WORK REQUIRED – In the listing below, the lines starting with the line with "destruct (Z.leb_spec (Z.of_nat" and going on through the line with "Hk. apply Z.eqb_eq." are to be reproduced exactly, and only those.

MATERIAL PROVIDED –
Lemma write_header o flags iv x buf : length iv = 16%nat -> (32 + length x <= length buf)%nat ->
  write_at 32 x (write_at 16 iv (write_at 8 [flags] (write_at 6 (le_bytes 2 o) (write_at 0 oaes_header buf))))
  = message_header o flags iv ++ x ++ drop (32 + length x) buf.
Proof.
  intros L H. apply length_16 in L as (?&?&?&?&?&?&?&?&?&?&?&?&?&?&?&?&->).
  rewrite <- (take_drop 32 buf). set (t := drop 32 buf). 
  assert (L1 : length (take 16 buf) = 16%nat) by (rewrite length_take; lia).
  assert (L2 : length (take 16 (drop 16 buf)) = 16%nat) by (rewrite length_take, length_drop; lia).
  assert (E32 : take 32 buf = take 16 buf ++ take 16 (drop 16 buf)).
  { by rewrite take_take_drop. }
  rewrite E32. apply length_16 in L1 as (?&?&?&?&?&?&?&?&?&?&?&?&?&?&?&?&->).
  apply length_16 in L2 as (?&?&?&?&?&?&?&?&?&?&?&?&?&?&?&?&->). clear. reflexivity.
Qed.

Lemma header_fields o flags iv rest : length iv = 16%nat -> 0 <= o < 2 ^ 16 ->
  let c := message_header o flags iv ++ rest in
  le_val (take 2 (drop 6 c)) = o /\ c !!! 8%nat = flags /\ take 16 (drop 16 c) = iv /\ drop 32 c = rest /\
  take 4 c = take 4 oaes_header /\ c !!! 4%nat = 0x01 /\ c !!! 5%nat = 0x02.
Proof.
  intros L Ho. apply length_16 in L as (?&?&?&?&?&?&?&?&?&?&?&?&?&?&?&?&->). cbv zeta. split.
  - change (le_val (le_bytes 2 o) = o). rewrite le_val_le_bytes. apply Z.mod_small. exact Ho.
  - repeat split; reflexivity.
Qed.

(** ** The pad *)

Lemma padding_at p j : (j < p)%nat -> padding p !!! j = Z.of_nat j + 1.
Proof.
  intros H. unfold padding. apply list_lookup_total_correct.
  pose proof (list_lookup_fmap (fun j => Z.of_nat j + 1) (seq 0 p) j) as E. rewrite lookup_seq_lt in E by exact H. exact E.
Qed.

Lemma remove_pad_eq m p tail : (1 <= p <= 15)%nat ->
  remove_pad (m ++ padding p ++ tail) (Z.of_nat (length m + p))
  = Some (OAES_RET_SUCCESS, m ++ replicate p 0 ++ tail, Z.of_nat (length m)).
Proof.
  intros Hp. destruct (padding_ok p) as [_ Lp]; [lia|].
  assert (At : forall j, (j < p)%nat -> (m ++ padding p ++ tail) !!! (length m + j)%nat = Z.of_nat j + 1).
  { intros j Hj. rewrite lookup_total_app_r by lia. replace (length m + j - length m)%nat with j by lia.
    rewrite lookup_total_app_l by lia. by apply padding_at. }
  unfold remove_pad. destruct (Z.eqb_spec (Z.of_nat (length m + p)) 0); [lia|]. cbv zeta.
  replace (Z.to_nat (Z.of_nat (length m + p) - 1)) with (length m + (p - 1))%nat by lia. rewrite At by lia.
  replace (Z.of_nat (p - 1) + 1) with (Z.of_nat p) by lia.
  destruct (Z.leb_spec (Z.of_nat p) 0); [lia|]. destruct (Z.ltb_spec 0x0f (Z.of_nat p)); [lia|]. cbn [orb].
  assert (C : forallb (fun i => (m ++ padding p ++ tail) !!! Z.to_nat (Z.of_nat (length m + p) - 1 - i) =? Z.of_nat p - i)
    (z_range 0 (Z.of_nat p)) = true).
  { apply forallb_forall. intros i Hi. apply in_map_iff in Hi as (k & <- & Hk). apply in_seq in Hk. apply Z.eqb_eq.
    replace (Z.to_nat _) with (length m + (p - 1 - k))%nat by lia. rewrite At by lia. lia. }
  rewrite C. f_equal. f_equal; [f_equal|lia].
  replace (Z.to_nat (Z.of_nat (length m + p) - Z.of_nat p)) with (length m) by lia. rewrite write_at_app, Nat2Z.id, length_replicate.
  do 2 f_equal. by apply drop_app_length'.
Qed.

(** ** The whole calls *)

Lemma length_encrypt_bytes key b : length b = 16%nat -> length (encrypt_bytes key b) = 16%nat.
Proof. intros _. unfold encrypt_bytes, add_round_key. cbv zeta. by rewrite length_imap. Qed.
Lemma length_decrypt_bytes key b : length b = 16%nat -> length (decrypt_bytes key b) = 16%nat.
Proof. intros _. unfold decrypt_bytes, add_round_key. cbv zeta. by rewrite length_imap, length_map. Qed.
(** The key that the bytes expand to. *)
Lemma install_key_eq nk ctx bytes : key_words nk -> length bytes = (4 * nk)%nat -> byte_ok bytes ->
  exists key, install_key true ctx bytes = (OAES_RET_SUCCESS, set_key ctx (Some key)) /\ data key = bytes /\ key_expanded nk key.
Proof.
  intros Hn L B. destruct (key_expand_eq nk bytes Hn L B) as (key & E & Ed & K). exists key. split; [|done].
  unfold install_key, oaes_key_expand. cbn [set_key ctx_key]. rewrite E. reflexivity.
Qed.

(** Without memory for the expansion the key is taken out again, and the code
    [OAES_RET_MEM] has become [OAES_RET_UNKNOWN]. *)
Lemma install_key_fails ctx bytes : install_key false ctx bytes = (OAES_RET_UNKNOWN, set_key ctx None).
Proof. reflexivity. Qed.

Lemma set_key_wf ctx key : ctx_wf ctx -> (forall k, key = Some k -> key_wf k) -> ctx_wf (set_key ctx key).
Proof. intros [H1 H2 H3] Hk. by split. Qed.

Lemma no_key_wf ctx : ctx_wf ctx -> ctx_wf (set_key ctx None).
Proof. intros H. by apply set_key_wf. Qed.

Lemma install_key_wf nk exp_ok ctx bytes : ctx_wf ctx -> key_words nk -> length bytes = (4 * nk)%nat -> byte_ok bytes ->
  ctx_wf (snd (install_key exp_ok ctx bytes)) /\
  fst (install_key exp_ok ctx bytes) = (if exp_ok then OAES_RET_SUCCESS else OAES_RET_UNKNOWN) /\
  (ctx_key (snd (install_key exp_ok ctx bytes)) = None <-> exp_ok = false).
Proof.
  intros W Hn L B. destruct exp_ok.
  - destruct (install_key_eq nk ctx bytes Hn L B) as (key & -> & _ & K). cbn [fst snd]. split; [|split; [done|split; done]].
    apply set_key_wf; [exact W|]. intros k [= <-]. by exists nk.
  - rewrite install_key_fails. cbn [fst snd]. split; [by apply no_key_wf|]. split; [done | by split].
Qed.

Lemma key_size_words n : n = 16 \/ n = 24 \/ n = 32 -> exists nk, key_words nk /\ n = 4 * Z.of_nat nk.
Proof.
  unfold key_words. intros [-> | [-> | ->]]; [exists 4%nat | exists 6%nat | exists 8%nat]; split; auto; reflexivity.
Qed.

(** The library of random numbers for the examples. *)
Definition count_rand (r : Z) : Z * Z := (r, r + 1).

Section Rand.
Context {rng : Type} (rand : rng -> Z * rng) (srand : Z -> rng).

Lemma rand_bytes_ok n : forall r, length (fst (rand_bytes rand n r)) = n /\ byte_ok (fst (rand_bytes rand n r)).
Proof using Type.
  induction n as [|n IH]; intros r; [by split; [|constructor]|]. cbn [rand_bytes]. destruct (rand r) as [x r'].
  specialize (IH r'). destruct (rand_bytes rand n r') as [l r'']. cbn [fst length] in *. destruct IH as [IL IB].
  split; [by rewrite IL|]. constructor; [apply u8_range | exact IB].
Qed.

Lemma set_option_wf ctx opt value r : ctx_wf ctx -> (forall v, value = Some v -> byte_ok v /\ (16 <= length v)%nat) ->
  exists rc ctx' r', oaes_set_option rand (Some ctx) opt value r = (rc, Some ctx', r') /\ ctx_wf ctx' /\ ctx_key ctx' = ctx_key ctx /\
    (if (opt =? OAES_OPTION_ECB) || (opt =? OAES_OPTION_CBC) then rc = OAES_RET_SUCCESS /\ options ctx' = opt
     else rc = OAES_RET_ARG2 /\ ctx' = ctx).
Proof using Type.
  intros W Hv. unfold oaes_set_option. destruct (Z.eqb_spec opt OAES_OPTION_ECB) as [->|N1].
  { eexists _, _, _. split; [reflexivity|]. destruct W as [W1 W2 W3].
    assert (Eo : Z.lor (Z.land (options ctx) (Z.lnot OAES_OPTION_CBC)) OAES_OPTION_ECB = OAES_OPTION_ECB)
      by (destruct W2 as [-> | ->]; reflexivity).
    rewrite Eo. split; [|done]. split; [exact W1 | by left |]. split; [reflexivity|]. apply Forall_replicate. lia. }
  destruct (Z.eqb_spec opt OAES_OPTION_CBC) as [->|N2]; [|by eexists _, _, _].
  destruct W as [W1 W2 W3].
  assert (Eo : Z.lor (Z.land (options ctx) (Z.lnot OAES_OPTION_ECB)) OAES_OPTION_CBC = OAES_OPTION_CBC)
    by (destruct W2 as [-> | ->]; reflexivity).
  rewrite Eo. destruct value as [v|].
  - destruct (Hv v eq_refl) as [Bv Lv]. eexists _, _, _. split; [reflexivity|]. split; [|done].
    split; [exact W1 | by right |]. cbn [iv]. split; [rewrite length_take; lia | by apply Forall_take].
  - destruct (rand_bytes_ok 16 r) as [L B]. destruct (rand_bytes rand 16 r) as [l r']. cbn [fst] in *.
    eexists _, _, _. split; [reflexivity|]. split; [|done]. by split; [exact W1 | by right |].
Qed.

Lemma alloc_wf ok seed r : match oaes_alloc rand srand ok seed r with
  | (Some ctx, _) => ok = true /\ ctx_wf ctx /\ ctx_key ctx = None /\ options ctx = OAES_OPTION_CBC
  | (None, _) => ok = false end.
Proof using Type.
  unfold oaes_alloc. destruct ok; cbn [negb]; [|done]. cbv zeta.
  unfold oaes_set_option. change (OAES_OPTION_CBC =? OAES_OPTION_ECB) with false. rewrite Z.eqb_refl. cbv iota.
  destruct (rand_bytes_ok 16 (srand seed)) as [L B]. destruct (rand_bytes rand 16 (srand seed)) as [l r']. cbn [fst] in *.
  split; [done|]. split; [|done]. by split; [| by right |].
Qed.
End Rand.

(** What the calls that put a key into a context leave there, by the allocations:
    the old key stays when the first one fails ([keep]) or is gone. *)
Definition key_outcome (mem : key_memory) (keep : bool) (ctx ctx' : oaes_ctx) (rc : OAES_RET) (bytes : list Z) : Prop :=
  options ctx' = options ctx /\ iv ctx' = iv ctx /\
  match mem with
  | KeyMemory false _ _ => rc = OAES_RET_MEM /\ ctx_key ctx' = (if keep then ctx_key ctx else None)
  | KeyMemory true false _ => rc = OAES_RET_MEM /\ ctx_key ctx' = None
  | KeyMemory true true false => rc = OAES_RET_UNKNOWN /\ ctx_key ctx' = None
  | KeyMemory true true true => rc = OAES_RET_SUCCESS /\ exists key, ctx_key ctx' = Some key /\ data key = bytes /\ key_wf key
  end.

Lemma key_outcome_wf mem keep ctx ctx' rc bytes : ctx_wf ctx -> key_outcome mem keep ctx ctx' rc bytes -> ctx_wf ctx'.
Proof.
  intros [W1 W2 W3] (E1 & E2 & H). split; [|by rewrite E1 | by rewrite E2].
  intros key Hk. destruct mem as [[|] [|] [|]]; try (destruct H as [_ H]; congruence).
  - destruct H as (_ & k & Ek & _ & K). congruence.
  - destruct H as [_ H]. destruct keep; [apply W1; congruence | congruence].
  - destruct H as [_ H]. destruct keep; [apply W1; congruence | congruence].
  - destruct H as [_ H]. destruct keep; [apply W1; congruence | congruence].
  - destruct H as [_ H]. destruct keep; [apply W1; congruence | congruence].
Qed.

Lemma install_outcome exp_ok keep ctx key0 bytes n : n = 16 \/ n = 24 \/ n = 32 -> Z.of_nat (length bytes) = n -> byte_ok bytes ->
  key_outcome (KeyMemory true true exp_ok) keep ctx (snd (install_key exp_ok (set_key ctx key0) bytes))
    (fst (install_key exp_ok (set_key ctx key0) bytes)) bytes.
Proof.
  intros Hn L B. destruct (key_size_words n Hn) as (nk & Hk & En). destruct exp_ok.
  - destruct (install_key_eq nk (set_key ctx key0) bytes Hk ltac:(lia) B) as (key & -> & Ed & K).
    split; [done|]. split; [done|]. split; [done|]. exists key. split; [done|]. split; [exact Ed | by exists nk].
  - rewrite install_key_fails. by split.
Qed.

Lemma size_test n : negb ((n =? 16) || (n =? 24) || (n =? 32)) = false <-> n = 16 \/ n = 24 \/ n = 32.
Proof.
  rewrite negb_false_iff, !orb_true_iff, !Z.eqb_eq. tauto.
Qed.

Section Gen.
Context {rng : Type} (rand : rng -> Z * rng).
(* ===== verification/BitString.v ===== *)
(** * Messages of bits

    The hash functions of the slow hash take a length in bits. The bits of a byte
    count from the highest one; a message that ends inside of a byte has the high
    bits of it. *)

From Stdlib Require Import ZArith Lia.
From stdpp Require Import base tactics list numbers.
From S2P Require Import Prelude Radix Words AesSpec AesProofs.
Open Scope Z_scope.

Definition byte_bits (b : Z) : list bool := map (fun i => Z.testbit b (7 - Z.of_nat i)) (seq 0 8).
Definition bits_byte (l : list bool) : Z := foldl (fun v (b : bool) => 2 * v + (if b then 1 else 0)) 0 l.
Definition bits_of (bytes : list Z) : list bool := concat (map byte_bits bytes).
(** The first [n] bits of the data. *)
Definition message_bits (data : list Z) (n : nat) : list bool := take n (bits_of data).

Fixpoint pack_bytes (n : nat) (bits : list bool) : list Z :=
  match n with O => [] | S n => bits_byte (take 8 bits) :: pack_bytes n (drop 8 bits) end.
(** The bytes of a string of whole bytes. *)
Definition pack (bits : list bool) : list Z := pack_bytes (length bits / 8) bits.

(** A byte that ends with the message: its first [rem] bits, a one, zeros. *)
Definition last_byte (rem : nat) (b : Z) : Z := bits_byte (take rem (byte_bits b) ++ true :: replicate (7 - rem) false).

Lemma length_byte_bits b : length (byte_bits b) = 8%nat.
Proof. reflexivity. Qed.
Lemma length_bits_of l : length (bits_of l) = (8 * length l)%nat.
Proof. induction l as [|b l IH]; [reflexivity|]. cbn [bits_of map concat length]. rewrite length_app. fold (bits_of l). rewrite IH, length_byte_bits. lia. Qed.
Lemma bits_of_app l1 l2 : bits_of (l1 ++ l2) = bits_of l1 ++ bits_of l2.
Proof. unfold bits_of. by rewrite map_app, concat_app. Qed.

Lemma bits_byte_bits b : is_byte b -> bits_byte (byte_bits b) = b.
Proof. apply (bytes_eq_check (fun b => bits_byte (byte_bits b)) id). vm_compute. reflexivity. Qed.

Lemma pack_byte l bits : length l = 8%nat -> pack (l ++ bits) = bits_byte l :: pack bits.
Proof.
  intros L. unfold pack. rewrite length_app, L. replace ((8 + length bits) / 8)%nat with (S (length bits / 8)).
  - cbn [pack_bytes]. by rewrite take_app_length', drop_app_length'.
  - replace (8 + length bits)%nat with (length bits + 1 * 8)%nat by lia. rewrite Nat.div_add by lia. lia.
Qed.

Lemma pack_app data bits : byte_ok data -> pack (bits_of data ++ bits) = data ++ pack bits.
Proof.
  induction 1 as [|b l Hb _ IH]; [reflexivity|]. cbn [bits_of map concat app]. fold (bits_of l). rewrite <- app_assoc.
  by rewrite pack_byte, IH, bits_byte_bits by done.
Qed.
Lemma pack_bits_of data : byte_ok data -> pack (bits_of data) = data.
Proof. intros B. rewrite <- (app_nil_r (bits_of data)), pack_app by exact B. apply app_nil_r. Qed.
Lemma pack_zeros z bits : pack (replicate (8 * z) false ++ bits) = replicate z 0 ++ pack bits.
Proof.
  induction z as [|z IH]; [reflexivity|]. replace (8 * S z)%nat with (8 + 8 * z)%nat by lia.
  rewrite replicate_add, <- app_assoc, pack_byte by reflexivity. rewrite IH. reflexivity.
Qed.

Lemma take_bits_of m rem data : (rem < 8)%nat -> (m < length data)%nat \/ rem = 0%nat ->
  take (8 * m + rem) (bits_of data) = bits_of (take m data) ++ take rem (byte_bits (data !!! m)).
Proof.
  intros Hr. revert data. induction m as [|m IH]; intros data H.
  - destruct H as [H | ->]; [|reflexivity]. destruct data as [|b data]; [cbn in H; lia|].
    cbn [bits_of map concat take app lookup_total list_lookup_total]. change (8 * 0 + rem)%nat with rem.
    by rewrite take_app_le by (rewrite length_byte_bits; lia).
  - destruct data as [|b data]; [destruct H as [H | ->]; [cbn in H; lia | by rewrite !take_nil]|].
    cbn [bits_of map concat take lookup_total list_lookup_total]. fold (bits_of data) (bits_of (take m data)).
    rewrite <- app_assoc, <- IH by (cbn in H; lia || (destruct H; [left; cbn in *; lia | by right])).
    replace (8 * S m + rem)%nat with (length (byte_bits b) + (8 * m + rem))%nat by (rewrite length_byte_bits; lia).
    apply take_app_add.
Qed.

(** The padded message: its whole bytes, the byte in which it ends, zeros, and
    whatever follows. *)
Lemma pack_padded data m rem z tail : byte_ok data -> (rem < 8)%nat -> (m < length data)%nat \/ rem = 0%nat ->
  pack (message_bits data (8 * m + rem) ++ true :: replicate (7 - rem + 8 * z) false ++ tail) =
  take m data ++ last_byte rem (data !!! m) :: replicate z 0 ++ pack tail.
Proof.
  intros B Hr H. unfold message_bits. rewrite take_bits_of by assumption. rewrite <- app_assoc, pack_app by (by apply Forall_take).
  f_equal. rewrite replicate_add. cbn [app]. rewrite <- app_assoc.
  replace (take rem (byte_bits (data !!! m)) ++ true :: replicate (7 - rem) false ++ replicate (8 * z) false ++ tail)
    with ((take rem (byte_bits (data !!! m)) ++ true :: replicate (7 - rem) false) ++ replicate (8 * z) false ++ tail)
    by (rewrite <- app_assoc; reflexivity).
  rewrite pack_byte, pack_zeros; [reflexivity|].
  rewrite length_app, length_take, length_byte_bits. cbn [length]. rewrite length_replicate. lia.
Qed.

(** How the code makes the last byte. *)
Lemma last_byte_0 b : last_byte 0 b = 0x80.
Proof. reflexivity. Qed.
Lemma last_byte_mask rem b : (0 < rem < 8)%nat -> is_byte b ->
  Z.lxor (Z.land b (u8 (Z.shiftl (Z.shiftl 1 (Z.of_nat rem) - 1) (8 - Z.of_nat rem)))) (Z.shiftl 1 (7 - Z.of_nat rem)) = last_byte rem b.
Proof.
  intros Hr. revert b.
  assert (C : forall k, In k (seq 1 7) -> forall b, is_byte b ->
    Z.lxor (Z.land b (u8 (Z.shiftl (Z.shiftl 1 (Z.of_nat k) - 1) (8 - Z.of_nat k)))) (Z.shiftl 1 (7 - Z.of_nat k)) = last_byte k b).
  { intros k Hk b Hb. assert (P : forallb (fun k => Z.lxor (Z.land b (u8 (Z.shiftl (Z.shiftl 1 (Z.of_nat k) - 1) (8 - Z.of_nat k)))) (Z.shiftl 1 (7 - Z.of_nat k)) =? last_byte k b) (seq 1 7) = true).
    { revert b Hb. apply bytes_check. vm_compute. reflexivity. }
    rewrite forallb_forall in P. by apply Z.eqb_eq, P. }
  apply C, in_seq. lia.
Qed.
Lemma last_byte_range rem b : (rem < 8)%nat -> is_byte b -> is_byte (last_byte rem b).
Proof.
  intros Hr Hb. assert (P : forallb (fun k => (0 <=? last_byte k b) && (last_byte k b <? 2 ^ 8)) (seq 0 8) = true).
  { revert b Hb. apply bytes_check. vm_compute. reflexivity. }
  rewrite forallb_forall in P. specialize (P rem ltac:(apply in_seq; lia)). apply andb_true_iff in P as [P1 P2]. unfold is_byte. lia.
Qed.

(** A length in bits: whole bytes [m], bits [rem] after them, whole blocks [q] of 64
    bytes, bytes [k] after them. *)
Lemma bit_length_split (n : Z) (data : list Z) : 0 <= n -> n <= 8 * Z.of_nat (length data) ->
  let m := Z.to_nat (n / 8) in let rem := Z.to_nat (n mod 8) in let q := (m / 64)%nat in let k := (m mod 64)%nat in
  n / 8 = Z.of_nat m /\ n mod 8 = Z.of_nat rem /\ (rem < 8)%nat /\ (k < 64)%nat /\ m = (64 * q + k)%nat /\ (m <= length data)%nat /\
  ((m < length data)%nat \/ rem = 0%nat) /\ Z.of_nat m / 64 = Z.of_nat q /\ n = 8 * Z.of_nat m + Z.of_nat rem.
Proof.
  intros H0 Hn m rem q k. assert (0 <= n / 8) by (apply Z.div_pos; lia). pose proof (Z.mod_pos_bound n 8 ltac:(lia)).
  pose proof (Z.div_mod n 8 ltac:(lia)). pose proof (Nat.div_mod m 64 ltac:(lia)). pose proof (Nat.mod_upper_bound m 64 ltac:(lia)).
  assert (Z.of_nat m / 64 = Z.of_nat q) by (unfold q; by rewrite Nat2Z.inj_div).
  unfold q, k in *. repeat split; unfold m, rem in *; lia.
Qed.
Lemma length_message_bits data n : n <= 8 * Z.of_nat (length data) -> length (message_bits data (Z.to_nat n)) = Z.to_nat n.
Proof. intros H. unfold message_bits. rewrite length_take, length_bits_of. lia. Qed.

Lemma blocks_take r n m : blocks r n (take (r * n) m) = blocks r n m.
Proof.
  revert m. induction n as [|n IH]; intros m; [reflexivity|]. cbn [blocks].
  rewrite take_take, Nat.min_l by lia. rewrite skipn_firstn_comm. replace (r * S n - r)%nat with (r * n)%nat by lia. by rewrite IH.
Qed.
(** The blocks of a padded message: those of the data and those of its end. *)
Lemma blocks_padded q e data rest : (64 * q <= length data)%nat -> length rest = (64 * e)%nat ->
  blocks 64 (length (take (64 * q) data ++ rest) / 64) (take (64 * q) data ++ rest) = blocks 64 q data ++ blocks 64 e rest.
Proof.
  intros H L. assert (Lq : length (take (64 * q) data) = (64 * q)%nat) by (rewrite length_take; lia).
  rewrite length_app, Lq, L. replace (64 * q + 64 * e)%nat with ((q + e) * 64)%nat by lia. rewrite Nat.div_mul by lia.
  rewrite blocks_app by exact Lq. by rewrite blocks_take.
Qed.

Lemma xor_bytes_comm a b : xor_bytes a b = xor_bytes b a.
Proof.
  revert b. induction a as [|x a IH]; intros [|y b]; [reflexivity..|]. unfold xor_bytes in *. cbn [zip_with].
  by rewrite Z.lxor_comm, IH.
Qed.

(** The last byte of a message whose unused bits are zeros. *)
Lemma last_byte_or rem b : (0 < rem < 8)%nat -> is_byte b -> Z.land b (2 ^ (8 - Z.of_nat rem) - 1) = 0 ->
  Z.lor b (Z.shiftl 1 (7 - Z.of_nat rem)) = last_byte rem b.
Proof.
  intros Hr Hb. revert b Hb.
  assert (C : forall k, In k (seq 1 7) -> forall b, is_byte b ->
    Z.land b (2 ^ (8 - Z.of_nat k) - 1) = 0 -> Z.lor b (Z.shiftl 1 (7 - Z.of_nat k)) = last_byte k b).
  { intros k Hk b Hb. assert (P : forallb (fun k => negb (Z.land b (2 ^ (8 - Z.of_nat k) - 1) =? 0) || (Z.lor b (Z.shiftl 1 (7 - Z.of_nat k)) =? last_byte k b)) (seq 1 7) = true).
    { revert b Hb. apply bytes_check. vm_compute. reflexivity. }
    rewrite forallb_forall in P. specialize (P k Hk). intros E. rewrite E in P. by apply Z.eqb_eq. }
  apply C, in_seq. lia.
Qed.

(** The bytes of a number, the last byte first. *)
Lemma le_bytes_S n z : le_bytes (S n) z = le_bytes n z ++ [(z / 2 ^ (8 * Z.of_nat n)) mod 2 ^ 8].
Proof.
  revert z. induction n as [|n IH]; intros z; [cbn; by rewrite Z.div_1_r|]. cbn [le_bytes app]. f_equal.
  change (z / 2 ^ 8 mod 2 ^ 8 :: le_bytes n (z / 2 ^ 8 / 2 ^ 8)) with (le_bytes (S n) (z / 2 ^ 8)). rewrite IH.
  do 3 f_equal. rewrite div_div_pow by lia. do 2 f_equal. lia.
Qed.
Lemma le_bytes_zeros n k z : 0 <= z < 2 ^ (8 * Z.of_nat n) -> le_bytes (n + k) z = le_bytes n z ++ replicate k 0.
Proof.
  intros Hz. induction k as [|k IH]; [by rewrite Nat.add_0_r, app_nil_r|].
  replace (n + S k)%nat with (S (n + k)) by lia. rewrite le_bytes_S, IH, <- app_assoc. f_equal.
  rewrite Z.div_small, Z.mod_0_l by (lia || (split; [lia|]; eapply Z.lt_le_trans; [apply Hz|]; apply Z.pow_le_mono_r; lia)).
  by rewrite <- (replicate_cons_app k 0).
Qed.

OUTPUT OF THE EXERCISE –
  destruct (Z.leb_spec (Z.of_nat p) 0); [lia|]. destruct (Z.ltb_spec 0x0f (Z.of_nat p)); [lia|]. cbn [orb].
  assert (C : forallb (fun i => (m ++ padding p ++ tail) !!! Z.to_nat (Z.of_nat (length m + p) - 1 - i) =? Z.of_nat p - i)
    (z_range 0 (Z.of_nat p)) = true).
  { apply forallb_forall. intros i Hi. apply in_map_iff in Hi as (k & <- & Hk). apply in_seq in Hk. apply Z.eqb_eq.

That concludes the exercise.